Theoretically the fastest supercomputer in the world
Chinese boffins have installed one of the most powerful supercomputers ever designed in a research facility in Shenzen.
The Nebulae system is comprised from a shedload of Dawning Information
Industry TC3600 blade computers and it is already ranked the second
fastest computer on the planet. It apparently delivers 1.271 petaflops
per second, which is still somewhat lower than the US Department of
Energy's Jaguar, which is installed at the Oak Ridge nuke lab.

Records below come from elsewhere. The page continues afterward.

(* ===== verification/LinkedList.v ===== *)
(** * LinkedList: the doubly linked list (src/list.c, include/sel4osapi/list.h)

    The operations work on the shared node store of [Memory]; a list is known
    to its callers only by the pointer to its first node.  [dlist m p ls] says
    that the nodes [ls], in this order, form a well-linked NULL-terminated list
    that starts at [p]; its specifications say which nodes an operation may
    touch, so that other lists of the same store are left alone. *)

From S2P Require Import Prelude Memory.

(** [// #define SIMPLE_LIST_LIFO]: the default configuration is FIFO. *)
Definition SIMPLE_LIST_LIFO : bool := false.

Section list_c.
Context {E : Type}.

(** [cursor = head; while (cursor != NULL) { prev = cursor; cursor = cursor->next; }] *)
Definition list_last (head : ptr) : M (heap E) ptr :=
  let! h := get in
  let! r := while (heap_fuel h) (fun x => non_null x.1)
              (fun '(cursor, _) => let! n := read_node cursor in ret (next n, cursor))
              (head, NULL) in
  ret r.2.

Definition sel4osapi_list_insert_node (head node : ptr) : M (heap E) ptr :=
  if SIMPLE_LIST_LIFO then
    assert_ (non_null node) ;;
    upd_node node (set_next head) ;;
    upd_node node (set_prev NULL) ;;
    (if non_null head then upd_node head (set_prev node) else ret tt) ;;
    ret node
  else
    assert_ (non_null node) ;;
    let! prev := list_last head in
    upd_node node (set_next NULL) ;;
    if non_null prev then
      upd_node prev (set_next node) ;;
      upd_node node (set_prev prev) ;;
      ret head
    else
      upd_node node (set_prev NULL) ;;
      ret node.

(** [new_node->el = el] on a fresh block.  The two link fields of the block
    are indeterminate; [sel4osapi_list_insert_node] writes both before any
    code reads them, so their value here (NULL) is never observed. *)
Definition init_node (p : ptr) (e : ptr) : M (heap E) unit :=
  modify (fun h => match p with
                   | Some l => with_nodes (<[l := Node e NULL NULL]> (nodes h)) h
                   | None => h end).

Definition sel4osapi_list_insert (head el : ptr) : M (heap E) ptr :=
  let! new_node := malloc (sizeof_list_t + 64) in
  assert_ (non_null new_node) ;;
  init_node new_node el ;;
  sel4osapi_list_insert_node head new_node.

Definition sel4osapi_list_unlink (head node : ptr) : M (heap E) ptr :=
  assert_ (non_null node) ;;
  assert_ (non_null head) ;;
  let! n := read_node node in
  let prev := prev n in
  let next := next n in
  (if non_null prev then upd_node prev (set_next next) else ret tt) ;;
  (if non_null next then upd_node next (set_prev prev) else ret tt) ;;
  let! head :=
    (if ptr_eqb head node then assert_ (negb (non_null prev)) ;; ret next else ret head) in
  upd_node node (set_prev NULL) ;;
  upd_node node (set_next NULL) ;;
  ret head.

(** The caller's array is a list of slots; writing outside it is undefined. *)
Definition array_store (array : list ptr) (i : nat) (v : ptr) : M (heap E) (list ptr) :=
  if bool_decide (i < length array)%nat then ret (<[i := v]> array) else wild.

Definition sel4osapi_list_to_array (head : ptr) (array : list ptr) (array_len_max : Z)
    : M (heap E) (Z * (list ptr * Z)) :=
  assert_ (non_null head) ;;
  let! r := while (Z.to_nat array_len_max)
              (fun '(i, cursor, _) => (Z.of_nat i <? array_len_max) && non_null cursor)
              (fun '(i, cursor, array) =>
                 let! n := read_node cursor in
                 let! array := array_store array i (el n) in
                 ret (S i, next n, array))
              (0%nat, head, array) in
  ret (0, (r.2, Z.of_nat r.1.1)).

(** [sel4osapi_list_print]: the rows handed to printf, in order. *)
Record list_row := Row { row_i : Z; row_cursor : ptr; row_node : sel4osapi_list_t }.

Definition sel4osapi_list_print (head : ptr) : M (heap E) (list list_row) :=
  let! h := get in
  let! r := while (heap_fuel h) (fun x => non_null x.1.1)
              (fun '(cursor, i, rows) =>
                 let! n := read_node cursor in
                 assert_ (non_null (el n)) ;;
                 ret (next n, i + 1, rows ++ [Row i cursor n]))
              (head, 0, []) in
  ret r.2.
End list_c.

(** ** Well-linked lists *)

(** The pointer to the first node of [ls], or [nx] when there is none. *)
Definition first (nx : ptr) (ls : list loc) : ptr :=
  match ls with [] => nx | l :: _ => Some l end.

(** The pointer to the last node of [ls], or [pv] when there is none. *)
Definition final (pv : ptr) (ls : list loc) : ptr :=
  match last ls with Some l => Some l | None => pv end.

(** A segment: predecessor [pv] of its first node, successor [nx] of its last. *)
Fixpoint dlseg (m : gmap loc sel4osapi_list_t) (pv : ptr) (ls : list loc) (nx : ptr) : Prop :=
  match ls with
  | [] => True
  | l :: ls' => (exists e, m !! l = Some (Node e (first nx ls') pv)) /\ dlseg m (Some l) ls' nx
  end.

Definition dlist (m : gmap loc sel4osapi_list_t) (p : ptr) (ls : list loc) : Prop :=
  p = first NULL ls /\ dlseg m NULL ls NULL.

(** What an operation on the nodes [ls] leaves alone: the other nodes, and the
    element pointer of every node. *)
Definition nodes_frame (ls : list loc) (m m' : gmap loc sel4osapi_list_t) : Prop :=
  (forall l, l ∉ ls -> m' !! l = m !! l) /\ (forall l, el <$> m' !! l = el <$> m !! l).

Lemma final_app pv l1 l2 : final pv (l1 ++ l2) = final (final pv l1) l2.
Proof. unfold final. rewrite last_app. by destruct (last l2), (last l1). Qed.

Lemma final_snoc pv l1 l : final pv (l1 ++ [l]) = Some l.
Proof. by rewrite final_app. Qed.

Lemma first_app nx l1 l2 : first nx (l1 ++ l2) = first (first nx l2) l1.
Proof. by destruct l1. Qed.

Lemma final_cons pv l ls : final pv (l :: ls) = final (Some l) ls.
Proof. apply (final_app pv [l] ls). Qed.

Section dlseg.
Implicit Types (m : gmap loc sel4osapi_list_t) (ls : list loc).

Lemma dlseg_app m pv l1 l2 nx :
  dlseg m pv (l1 ++ l2) nx <->
  dlseg m pv l1 (first nx l2) /\ dlseg m (final pv l1) l2 nx.
Proof.
  revert pv. induction l1 as [|l l1 IH]; intros pv; simpl; [tauto|].
  rewrite IH, first_app, final_cons. tauto.
Qed.

Lemma dlseg_agree m m' pv ls nx :
  (forall l, l ∈ ls -> m' !! l = m !! l) -> dlseg m pv ls nx -> dlseg m' pv ls nx.
Proof.
  revert pv. induction ls as [|l ls IH]; intros pv Hag; simpl; [done|].
  intros [[e He] Hs]. split.
  - exists e. rewrite Hag; [done|set_solver].
  - apply IH; [set_solver|done].
Qed.

Lemma dlseg_lookup m pv ls nx l : dlseg m pv ls nx -> l ∈ ls -> is_Some (m !! l).
Proof.
  revert pv. induction ls as [|l' ls IH]; intros pv; simpl; [set_solver|].
  intros [[e He] Hs] [->|Hin]%elem_of_cons; [by rewrite He|eauto].
Qed.

(** A well-linked NULL-terminated segment is determined by its first node, *)
Lemma dlseg_functional m pv pv' l a b :
  dlseg m pv (l :: a) NULL -> dlseg m pv' (l :: b) NULL -> a = b.
Proof.
  revert pv pv' l b. induction a as [|x a IH]; intros pv pv' l b [[e He] Ha] [[e' He'] Hb];
    rewrite He in He'; destruct b as [|y b]; simplify_eq/=; [done|].
  f_equal. eapply IH; [exact Ha|exact Hb].
Qed.

(** and so has no repeated node: such a list is never cyclic. *)
Lemma dlseg_NoDup m pv ls : dlseg m pv ls NULL -> NoDup ls.
Proof.
  revert pv. induction ls as [|l ls IH]; intros pv Hs; [constructor|].
  constructor; [|destruct Hs; eauto].
  intros Hin. apply list_elem_of_split in Hin as (l1 & l2 & ->).
  pose proof Hs as [_ Hs2]. apply dlseg_app in Hs2 as [_ Hs2].
  pose proof (dlseg_functional _ _ _ _ _ _ Hs Hs2) as Heq.
  apply (f_equal length) in Heq. rewrite length_app in Heq. simpl in Heq. lia.
Qed.

(** Rewriting the last successor, or the first predecessor, of a segment. *)
Lemma dlseg_set_nx m pv ls x nx nx' :
  x ∉ ls -> dlseg m pv (ls ++ [x]) nx -> dlseg (alter (set_next nx') x m) pv (ls ++ [x]) nx'.
Proof.
  rewrite !dlseg_app. simpl. intros Hx [Hls [[e He] _]]. split.
  - eapply dlseg_agree; [|exact Hls]. intros l Hl. apply lookup_alter_ne. set_solver.
  - split; [|done]. exists e. by rewrite lookup_alter_eq, He.
Qed.

Lemma dlseg_set_pv m pv pv' x ls nx :
  x ∉ ls -> dlseg m pv (x :: ls) nx -> dlseg (alter (set_prev pv') x m) pv' (x :: ls) nx.
Proof.
  simpl. intros Hx [[e He] Hls]. split.
  - exists e. by rewrite lookup_alter_eq, He.
  - eapply dlseg_agree; [|exact Hls]. intros l Hl. apply lookup_alter_ne. set_solver.
Qed.

Lemma dlist_NoDup m p ls : dlist m p ls -> NoDup ls.
Proof. intros [_ Hs]. by eapply dlseg_NoDup. Qed.

Lemma dlist_lookup m p ls l : dlist m p ls -> l ∈ ls -> is_Some (m !! l).
Proof. intros [_ Hs]. by eapply dlseg_lookup. Qed.

Lemma dlist_first m p ls : dlist m p ls -> p = first NULL ls.
Proof. by intros []. Qed.

Lemma dlist_nil m : dlist m NULL [].
Proof. done. Qed.

Lemma dlist_split m p l1 x l2 :
  dlist m p (l1 ++ x :: l2) -> exists e, m !! x = Some (Node e (first NULL l2) (final NULL l1)).
Proof. intros [_ Hs]. apply dlseg_app in Hs as [_ [He _]]. exact He. Qed.

(** A list is untouched by what happens to other nodes. *)
Lemma dlist_frame m m' ls p ls' :
  nodes_frame ls m m' -> ls ## ls' -> dlist m p ls' -> dlist m' p ls'.
Proof.
  intros [Hag _] Hd [-> Hs]. split; [done|]. eapply dlseg_agree; [|exact Hs].
  intros l Hl. apply Hag. set_solver.
Qed.

(** A NULL-terminated list is never longer than the heap has nodes. *)
Lemma dlist_size m p ls : dlist m p ls -> (length ls <= size m)%nat.
Proof.
  intros Hd. pose proof (dlist_NoDup _ _ _ Hd) as Hnd.
  rewrite <- size_dom. rewrite <- (size_list_to_set (C:=gset loc) ls) by done.
  apply subseteq_size. intros l Hl%elem_of_list_to_set.
  apply elem_of_dom. by eapply dlist_lookup.
Qed.

Lemma dlist_fuel {E} (h : heap E) p ls : dlist (nodes h) p ls -> (length ls <= heap_fuel h)%nat.
Proof. intros Hd%dlist_size. unfold heap_fuel. lia. Qed.
End dlseg.

#[export] Hint Resolve dlist_NoDup dlist_nil : osapi.

(** ** Frames compose *)

Lemma nodes_frame_refl ls m : nodes_frame ls m m.
Proof. done. Qed.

However, the Nebulae is powered by a combination of Intel X5650
processors and Nvidia Tesla C2050 boards, with a total of 4,640 Tesla
parts. Thanks to the use of Tesla chips, the Nebulae is also quite a
bit more power efficient than the Jaguar. It consumes 2.55MW of power
compared to Jaguar's 7MW. The use of GPUs alongside CPUs should also
allow for a bit more flexibility and it has a higher peak performance
than the Jaguar. Interestingly, Jaguar is based on AMD six-cores and
its peak performance is 2.3 petaflops per second, while the Nebulae
could deliver 2.98 petaflops.
Interestingly, the company behind the Nebulae announced that it would use China's indigenous 16-core Loongson 3 processors in upcoming supercomputers.
More
here.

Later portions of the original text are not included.